The expression pattern of a rice disease resistance gene xa3/xa26 is differentially regulated by the genetic backgrounds and developmental stages that influence its function

Abstract

Genetic background and developmental stage influence the function of some disease resistance (R) genes. The molecular mechanisms of these modifications remain elusive. Our results show that the two factors are associated with the expression of the R gene in rice Xa3 (also known as Xa26)-mediated resistance to Xanthomonas oryzae pv. oryzae (Xoo), which in turn influences the expression of defense-responsive genes. The background of japonica rice, one of the two major subspecies of Asian cultivated rice, facilitates the function of Xa3 more than the background of indica rice, another rice subspecies.
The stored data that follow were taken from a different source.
(** ** C3: the teardown runs once *)

(** C3. From any reachable state of a connection, a call of [Close] returns
    normally; whatever actions follow (further calls of [Close] by callers,
    by [SendBinary] on a full buffer or by the inbound pump, steps of the
    pumps, calls of the facade), the trace holds exactly one
    [close(c.closed)], one [close(c.send)] and one [c.conn.Close()] made by
    the teardown, and one more call of [Close] returns normally and changes
    nothing. *)
Theorem Close_teardown_exactly_once (w : World) (acts : list Action) :
  reachable w ->
  exists w1,
    Close w = Ret tt w1 /\
    count is_signal (trace (run acts w1)) = 1 /\
    count is_queue_close (trace (run acts w1)) = 1 /\
    count is_teardown_close (trace (run acts w1)) = 1 /\
    Close (run acts w1) = Ret tt (run acts w1).
Proof.
  intros Hr. apply reachable_Inv in Hr.
  destruct (Close_spec Hr) as (w1 & E & H1 & Ho & _).
  exists w1. split; [exact E|].
  pose proof (run_Inv acts H1) as H2.
  pose proof (run_closeOnce acts H1 Ho) as Ho2.
  destruct (inv_teardown H2) as (Ea & Eb & Ec). rewrite Ho2 in Ea, Eb, Ec.
  repeat split; auto.
  destruct (Close_spec H2) as (w3 & E3 & _ & _ & _ & _ & _ & _ & _ & _ & Hsame).
  now rewrite E3, (Hsame Ho2).
Qed.

Lemma reachable_fresh : reachable fresh.
Proof. exists conn0, (Some appHandler), 0%Z, []. reflexivity. Defined.
Lemma _env_int_unusable env name d :
  is_raise (py_int (getenv env name)) = true ->
  _env_int env name (PInt d) = Ok d.
Proof.
  unfold _env_int. intros E.
  destruct (in_none_or_empty (getenv env name)); simpl; [reflexivity|].
  destruct (py_int (getenv env name)); [discriminate E | reflexivity].
Qed.

Lemma _env_int_set env name d x :
  in_none_or_empty (getenv env name) = false ->
  py_int (getenv env name) = Ok x ->
  _env_int env name (PInt d) = Ok x.
Proof. unfold _env_int. intros -> ->. reflexivity. Qed.

(** With a numeric default the readers never raise. *)
Lemma _env_float_total env name d : exists x, _env_float env name (PFloat d) = Ok x.
Proof.
  unfold _env_float.
  destruct (in_none_or_empty (getenv env name)); simpl; [eauto|].
  destruct (py_float (getenv env name)); simpl; eauto.
Qed.

Lemma _env_int_total env name d : exists x, _env_int env name (PInt d) = Ok x.
Proof.
  unfold _env_int.
  destruct (in_none_or_empty (getenv env name)); simpl; [eauto|].
  destruct (py_int (getenv env name)); simpl; eauto.
Qed.

Lemma getenv_insert_ne env name name' v :
  name <> name' -> getenv (<[name := v]> env) name' = getenv env name'.
Proof. intros Hne. unfold getenv. by rewrite lookup_insert_ne. Qed.

Lemma getenv_delete_ne env name name' :
  name <> name' -> getenv (delete name env) name' = getenv env name'.
Proof. intros Hne. unfold getenv. by rewrite lookup_delete_ne. Qed.

Lemma getenv_insert_eq env name v : getenv (<[name := v]> env) name = v.
Proof. unfold getenv. by rewrite lookup_insert_eq. Qed.

Lemma getenv_delete_eq env name : getenv (delete name env) name = PNone.
Proof. unfold getenv. by rewrite lookup_delete_eq. Qed.

End Environment.

(** ** Which calls a computation can make *)
Section Emits.
Context `{PyBuiltins}.

Lemma emits_ret {A} P (a : A) : emits P (ret a).
Proof. intros h s. constructor. Qed.

Lemma emits_raise {A} P e : emits P (@raise _ A e).
Proof. intros h s. constructor. Qed.

Lemma emits_lift {A} P (r : result A) : emits P (lift r).
Proof. intros h s. constructor. Qed.

Lemma emits_get_state P : emits P get_state.
Proof. intros h s. constructor. Qed.

Lemma emits_modify_state P f : emits P (modify_state f).
Proof. intros h s. constructor. Qed.

Lemma emits_call {A} (P : event -> Prop) (answer : list event -> result A) log :
  (forall r, P (log r)) -> emits P (call answer log).
Proof. intros HP h s. simpl. repeat constructor. apply HP. Qed.

Lemma emits_call_total {A} (P : event -> Prop) (answer : list event -> A) log :
  (forall a, P (log a)) -> emits P (call_total answer log).
Proof. intros HP h s. simpl. repeat constructor. apply HP. Qed.

Lemma emits_bind {A B} P (m : M A) (k : A -> M B) :
  emits P m -> (forall a, emits P (k a)) -> emits P (bind m k).
Proof.
  intros Hm Hk h s. unfold bind.
  specialize (Hm h s). destruct (m h s) as [[r s1] ev1]. simpl in Hm.
  destruct r as [a|e]; [|exact Hm].
  specialize (Hk a (h ++ ev1) s1). destruct (k a (h ++ ev1) s1) as [[r2 s2] ev2].
  simpl in *. apply Forall_app; split; assumption.
Qed.

Lemma emits_try_except {A} P (m : M A) (handler : exn -> M A) :
  emits P m -> (forall e, emits P (handler e)) -> emits P (try_except m handler).
Proof.
  intros Hm Hk h s. unfold try_except.
  specialize (Hm h s). destruct (m h s) as [[r s1] ev1]. simpl in Hm.
  destruct r as [a|e]; [exact Hm|].
  specialize (Hk e (h ++ ev1) s1). destruct (handler e (h ++ ev1) s1) as [[r2 s2] ev2].
  simpl in *. apply Forall_app; split; assumption.
Qed.

Lemma pure_state_ret {A} (a : A) : pure_state (ret a).
Proof. intros h s. reflexivity. Qed.

Lemma pure_state_raise {A} e : pure_state (@raise _ A e).
Proof. intros h s. reflexivity. Qed.

Lemma pure_state_lift {A} (r : result A) : pure_state (lift r).
Proof. intros h s. reflexivity. Qed.

Lemma pure_state_call {A} (answer : list event -> result A) log :
  pure_state (call answer log).
Proof. intros h s. reflexivity. Qed.

Lemma pure_state_call_total {A} (answer : list event -> A) log :
  pure_state (call_total answer log).
Proof. intros h s. reflexivity. Qed.

Lemma pure_state_bind {A B} (m : M A) (k : A -> M B) :
  pure_state m -> (forall a, pure_state (k a)) -> pure_state (bind m k).
Proof.
  intros Hm Hk h s. unfold bind.
  specialize (Hm h s). destruct (m h s) as [[r s1] ev1]. simpl in Hm. subst s1.
  destruct r as [a|e]; [|reflexivity].
  specialize (Hk a (h ++ ev1) s). destruct (k a (h ++ ev1) s) as [[r2 s2] ev2].
  exact Hk.
Qed.

Lemma pure_state_try_except {A} (m : M A) (handler : exn -> M A) :
  pure_state m -> (forall e, pure_state (handler e)) ->
  pure_state (try_except m handler).
Proof.
  intros Hm Hk h s. unfold try_except.
  specialize (Hm h s). destruct (m h s) as [[r s1] ev1]. simpl in Hm. subst s1.
  destruct r as [a|e]; [reflexivity|].
  specialize (Hk e (h ++ ev1) s). destruct (handler e (h ++ ev1) s) as [[r2 s2] ev2].
  exact Hk.
Qed.

Lemma omap_nothing {A} (f : event -> option A) (P : event -> Prop) evs :
  (forall e, P e -> f e = None) -> Forall P evs -> omap f evs = [].
Proof.
  intros Hf. induction 1 as [|e evs He _ IH]; simpl; [reflexivity|].
  rewrite (Hf e He). exact IH.
Qed.

Lemma filter_nothing (f : event -> bool) (P : event -> Prop) evs :
  (forall e, P e -> f e = false) -> Forall P evs -> List.filter f evs = [].
Proof.
  intros Hf. induction 1 as [|e evs He _ IH]; simpl; [reflexivity|].
  rewrite (Hf e He). exact IH.
Qed.

End Emits.

Create HintDb emits.
#[local] Hint Resolve emits_ret emits_raise emits_lift emits_get_state
  emits_modify_state emits_call emits_call_total emits_bind emits_try_except
  : emits.
#[local] Hint Resolve pure_state_ret pure_state_raise pure_state_lift
  pure_state_call pure_state_call_total pure_state_bind pure_state_try_except
  : emits.

Section Phases.
Context `{PyBuiltins} (X : Platform).

Lemma emits_ensure_field field store (answer : list event -> result handle) log :
  (forall r, is_setup (log r)) ->
  emits is_setup (ensure_field field store (call answer log)).
Proof.
  intros Hlog. unfold ensure_field.
  apply emits_bind; [auto with emits|]. intros st.
  destruct (field st); auto 10 with emits.
Qed.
Xa3 expression gradually increases from early seedling stage to adult stage. Japonica plants carrying Xa3 regulated by the native promoter showed an enlarged resistance spectrum (i.e., resistance to more Xoo races), an increased resistance level (i.e., further reduced lesion length), and whole-growth-stage resistance compared to the indica rice; this enhanced resistance was associated with an increased expression of Xa3 throughout the growth stages in the japonica plants, which resulted in enhanced expression of defense-responsive genes. Overexpressing Xa3 with a constitutive strong promoter further enhanced rice resistance due to further increased Xa3 transcripts in both indica and japonica backgrounds, whereas regulating Xa3 with a pathogen-induced weak promoter impaired rice resistance.

Figure 1.—

Performance of Xa3 in different rice lines. Zhonghua 11, Mudanjiang 8, 02428, and Minghui 63 are wild types. Minghui 63 is also the donor of Xa3. The Xa3 gene was driven by native promoter P_Xa3 in plants named with prefix MKbZH, MKb024, or Rb; by P_Ubi in plants named MKbFZH, MKbFMDJ, or MKbFMH; and by P_WRKY13 in plants 12IMKbZH and 12IMKbMDJ. (A) Leaves from transgenic plants and wild types of booting stage at 14 days after inoculation with Xoo strain PXO61. Rb17-2 was a homozygote transgenic line. MKbFMDJ2 and 12IMKbMDJ7 were resistant T₁ plants, and other transgenic plants were T₀ generation. N, negative transgenic plants. (B) Growth of PXO61 in leaves of T₁ transgenic plants at booting stage. The bacterial population was determined from three leaves at each time point by counting colony-forming units (Sun et al. 2004). (C) Growth of PXO61 in leaves of T₁ transgenic plants at the four-leaf stage.

Figure 2.—

Expression level of Xa3 in different rice lines. Each RNA sample was from the mixture of at least three plants. (A) Genetic background influenced Xa3 expression. Transgenic plants named with prefix MKbFMH, MKbFZH, MKbZH, 12IMKbZH, MKbFMDJ, 12IMKbMDJ, and MKb024-1 were resistant T₁ plants, and plants named with prefix Rb were homozygote transgenic lines. All the transgenic plants, except MKbFMH and MKb024-1, in which copy numbers were not determined, carried one copy of Xa3. Xa3 was driven by the native promoter (P_Xa3), maize ubiquitin gene promoter (P_Ubi), or pathogen-induced OsWRKY13 gene promoter (P_WRKY13) in the transgenic plants. (B) Developmental stage influenced Xa3 expression. The expression level of Xa3 in each developmental stage of each rice line was relative to that in the two-leaf stage of Minghui 63.

Figure 3.—

Expression levels of OsWRKY13 and NH1 in different rice lines. Plants were inoculated with Xoo strain PXO61 at booting stage. ck, without inoculation. The expression level of the genes in each time point of each rice line was relative to that in the ck of Minghui 63.

Figure 4.—

Xa3 expression on pathogen infection analyzed by RT–qPCR. Plants were inoculated with Xoo strain PXO61 at booting stage. ck, without inoculation; ckM, transgenic plant MKbZH2 without inoculation.